INSTRUCTIONS TO FOLLOW → Please keep to the lines below from the one with "Definition all_absent : ImageMetadata" through the one with "lensModel := tag", and restate them word for word, ends included.
··· MATERIAL PROVIDED
Definition setStripperImage (v : option (File * string)) : UI unit :=
  write (fun s => {| appState := appState s; data := data s;
                     errorMsg := errorMsg s; showStripper := showStripper s;
                     stripperImage := v |}).

(** [setData(prev => ...)]: the updater runs on the state current at that
    time; if it throws, the state stays and the render fails. *)
Definition setData_with
    (updater : option ProcessedImage -> IO (option ProcessedImage)) : UI unit :=
  fun s =>
    match IO.result (updater (data s)) with
    | Returned v => setData v s
    | Thrown e => (RenderError e, s, [])
    end.

Definition outcome {A} (r : Outcome A * AppModel * list Event) : Outcome A := fst (fst r).
Definition state {A} (r : Outcome A * AppModel * list Event) : AppModel := snd (fst r).
Definition events {A} (r : Outcome A * AppModel * list Event) : list Event := snd r.

End UI.

Declare Scope ui_scope.
Delimit Scope ui_scope with ui.
Notation "x <- m ;; k" := (UI.bind m (fun x => k))
  (at level 20, m at level 99, k at level 200, only parsing) : ui_scope.
Notation "m ;; k" := (UI.bind m (fun _ => k))
  (at level 100, k at level 200, only parsing, right associativity) : ui_scope.

Module App.
Import UI.
Local Open Scope ui_scope.

(** [x || undefined] on a value that may be [null]. *)
Definition or_undefined (v : option JsValue) : option JsValue :=
  match v with
  | Some x => if Js.truthy x then Some x else None
  | None => None
  end.

(** The updater of [handleAiGuess]. *)
Definition aiUpdater (result : JsValue) (prev : option ProcessedImage)
  : IO (option ProcessedImage) :=
  (match prev with
   | None => IO.ret None
   | Some prev =>
       rlat <- IO.lift (JsOps.member result "lat") ;;
       both <- JsOps.and_then rlat (IO.lift (JsOps.member result "lng")) ;;
       exifLocation <-
         (if Js.truthy both then
            la <- IO.lift (JsOps.member result "lat") ;;
            lo <- IO.lift (JsOps.member result "lng") ;;
            IO.ret (Some {| lat := la; lng := lo |})
          else IO.ret None) ;;
       locationName <- IO.lift (JsOps.member result "locationName") ;;
       confidence <- IO.lift (JsOps.member result "confidence") ;;
       reasoning <- IO.lift (JsOps.member result "reasoning") ;;
       IO.ret (Some {| file := file prev;
                       previewUrl := previewUrl prev;
                       exifLocation := exifLocation;
                       exifDate := exifDate prev;
                       exifDetails := exifDetails prev;
                       locationInfo := Some {["displayName" := locationName]};
                       gpsFound := gpsFound prev;
                       aiGuessed := Some true;
                       aiConfidence := Some confidence;
                       aiReasoning := Some reasoning |})
   end)%io.

Section WithWorld.
Variable w : World.

Definition processFile (file : File) : UI unit :=
  setAppState ANALYZING ;;
  setErrorMsg None ;;
  previewUrl <- lift (IO.call (EvCreateObjectURL file)
                              (Returned (createObjectURL w file))) ;;
  md <- lift (LocationService.extractImageMetadata w file) ;;
  let exifLocation := Metadata.location md in
  locationInfo <-
    match exifLocation with
    | Some loc => lift (LocationService.reverseGeocode w loc)
    | None => ret None
    end ;;
  setData (Some {| file := file;
                   previewUrl := previewUrl;
                   exifLocation := exifLocation;
                   exifDate := or_undefined (Metadata.date md);
                   exifDetails := Metadata.exifDetails md;
                   locationInfo := locationInfo;
                   gpsFound := (if exifLocation is Some _ then true else false);
                   aiGuessed := None;
                   aiConfidence := None;
                   aiReasoning := None |}) ;;
  setAppState RESULT.

Definition processImageUrl (url : string) : UI unit :=
  setAppState ANALYZING ;;
  setErrorMsg None ;;
  try_catch
    (response <- lift (IO.call (EvFetch url) (fetch w url)) ;;
     (if negb (ok response) then throw (JError "Failed to fetch image")
      else ret tt) ;;
     blob <- lift (IO.lift (blob response)) ;;
     let file :=
       {| file_name := "image-from-url.jpg";
          file_type := (if String.eqb (blob_type blob) "" then "image/jpeg"
                        else blob_type blob);
          file_bytes := blob_bytes blob |} in
     processFile file)
    (fun err =>
       lift (IO.emit (EvConsoleError [JStr "Failed to load image from URL:"; err])) ;;
       setErrorMsg (Some "Failed to load image from URL. The server might block cross-origin requests.") ;;
       setAppState IDLE).

Definition handleAiGuess : UI unit :=
  data <- read data ;;
  match data with
  | None => ret tt
  | Some d =>
      setAppState ANALYZING ;;
      try_catch
        (result <- lift (GeminiService.guessLocationWithAI w (file d)) ;;
         setData_with (aiUpdater result) ;;
         setAppState RESULT)
        (fun err =>
           lift (IO.emit (EvConsoleError [err])) ;;
           setErrorMsg (Some "AI analysis failed. Please try again or use a different image.") ;;
           setAppState RESULT)
  end.

Definition handleStripperFileSelect (file : File) : UI unit :=
  previewUrl <- lift (IO.call (EvCreateObjectURL file)
                              (Returned (createObjectURL w file))) ;;
  setStripperImage (Some (file, previewUrl)).

End WithWorld.

(** The reset of the file input's DOM value is not state and is left out. *)
Definition resetApp : UI unit :=
  setAppState IDLE ;;
  setData None ;;
  setErrorMsg None ;;
  setShowStripper false ;;
  setStripperImage None.

(** The header's "Strip EXIF" toggle. *)
Definition toggleStripper : UI unit :=
  showStripper <- read showStripper ;;
  setShowStripper (negb showStripper) ;;
  if negb showStripper then
    setAppState IDLE ;;
    setData None
  else ret tt.

(** Whether the render shows the "Guess Location with AI" button: the
    result view is up and the record has neither flag. *)
Definition aiButtonShown (s : AppModel) : bool :=
  negb (showStripper s)
  && (if appState s is RESULT then true else false)
  && match data s with
     | Some d => negb (gpsFound d) && negb (default false (aiGuessed d))
     | None => false
     end.

Definition initial : AppModel :=
  {| appState := IDLE; data := None; errorMsg := None;
     showStripper := false; stripperImage := None |}.

End App.

(** ** What the collaborators yield for a file or a URL *)

Module Session.
Import App.

(** What the extractor yields for a file ([extractImageMetadata] always
    returns, see [extractImageMetadata_total] below). *)
Definition extraction (w : World) (file : File) : ImageMetadata :=
  match IO.result (LocationService.extractImageMetadata w file) with
  | Returned md => md
  | Thrown _ => {| Metadata.location := None; Metadata.date := None;
                   Metadata.exifDetails := None |}
  end.

(** The file [processImageUrl] hands to [processFile], if it gets there. *)
Definition url_file (w : World) (url : string) : option File :=
  match fetch w url with
  | Returned response =>
      if ok response then
        match blob response with
        | Returned b =>
            Some {| file_name := "image-from-url.jpg";
                    file_type := (if String.eqb (blob_type b) "" then "image/jpeg"
                                  else blob_type b);
                    file_bytes := blob_bytes b |}
        | Thrown _ => None
        end
      else None
  | Thrown _ => None
  end.

End Session.

(** ** Vocabulary of the statements *)

(** The value the parser output holds for a tag; [undefined] when the tag
    is not there (or when there is no output object at all). *)
Definition tag (output : JsValue) (k : string) : JsValue :=
  match JsOps.member output k with
  | Returned v => v
  | Thrown _ => JUndefined
  end.

Definition tag_present (output : JsValue) (k : string) : Prop :=
  tag output k <> JUndefined.

Definition cameraTags : list string :=
  ["Make"; "Model"; "ExposureTime"; "FNumber"; "ISO"; "FocalLength"; "LensModel"].

Definition all_absent : ImageMetadata :=
  {| Metadata.location := None; Metadata.date := None;
     Metadata.exifDetails := None |}.

(** The seven camera fields as the tags give them. *)
Definition details_of_tags (output : JsValue) : ExifDetails :=
  {| make := tag output "Make";
     model := tag output "Model";
     exposureTime := tag output "ExposureTime";
     fNumber := tag output "FNumber";
     iso := tag output "ISO";
     focalLength := tag output "FocalLength";
     lensModel := tag output "LensModel" |}.

(** What [extractImageMetadata] returns on a truthy parser output, field by
    field ([extract_parsed] below proves it of the code). *)
Definition fields_of (output : JsValue) : ImageMetadata :=
  {| Metadata.location :=
       if Js.truthy (tag output "latitude") && Js.truthy (tag output "longitude")
       then Some {| lat := tag output "latitude"; lng := tag output "longitude" |}
       else None;
     Metadata.date :=
       if Js.truthy (tag output "DateTimeOriginal")
       then Some (tag output "DateTimeOriginal")
       else if Js.truthy (tag output "CreateDate")
            then Some (tag output "CreateDate")
            else None;
     Metadata.exifDetails :=
       if existsb (fun k => Js.is_defined (tag output k)) cameraTags
       then Some (details_of_tags output)
       else None |}.

(** The parser found nothing to return, or failed. *)
Definition no_metadata (w : World) (file : File) : bool :=
  match exifr_parse w file with
  | Returned output => negb (Js.truthy output)
  | Thrown _ => true
  end.

(** "First non-empty wins", from the specification's words: the first
    truthy candidate; when none is, the last candidate as it is. *)
Fixpoint first_non_empty (candidates : list JsValue) : JsValue :=
  match candidates with
  | [] => JUndefined
  | [v] => v
  | v :: rest => if Js.truthy v then v else first_non_empty rest
  end.

(** What [reverseGeocode] builds from a decoded payload, field by field
    ([reverseGeocode_answered] below proves it of the code). *)
Definition resolved_address (data : JsValue) : JsValue :=
  Js.or (tag data "address") (JObj ∅).

Definition resolved_city (data : JsValue) : JsValue :=
  first_non_empty [tag (resolved_address data) "city";
                   tag (resolved_address data) "town";
                   tag (resolved_address data) "village";
                   tag (resolved_address data) "hamlet"].

(** The display name: the provider's when it is non-empty, else the
    template of city and country, which throws when one of the two cannot
    be converted to a string. *)
Definition display_name_of (w : World) (data : JsValue) : Completion JsValue :=
  if Js.truthy (tag data "display_name") then Returned (tag data "display_name")
  else
    match JsOps.ToString w (resolved_city data) with
    | Thrown e => Thrown e
    | Returned c =>
        match JsOps.ToString w (tag (resolved_address data) "country") with
        | Thrown e => Thrown e
        | Returned k => Returned (JStr (c +:+ ", " +:+ k))
        end
    end.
······
EXERCISE RESULT →
Definition all_absent : ImageMetadata :=
  {| Metadata.location := None; Metadata.date := None;
     Metadata.exifDetails := None |}.

(** The seven camera fields as the tags give them. *)
Definition details_of_tags (output : JsValue) : ExifDetails :=
  {| make := tag output "Make";
     model := tag output "Model";
     exposureTime := tag output "ExposureTime";
     fNumber := tag output "FNumber";
     iso := tag output "ISO";
     focalLength := tag output "FocalLength";
     lensModel := tag output "LensModel" |}.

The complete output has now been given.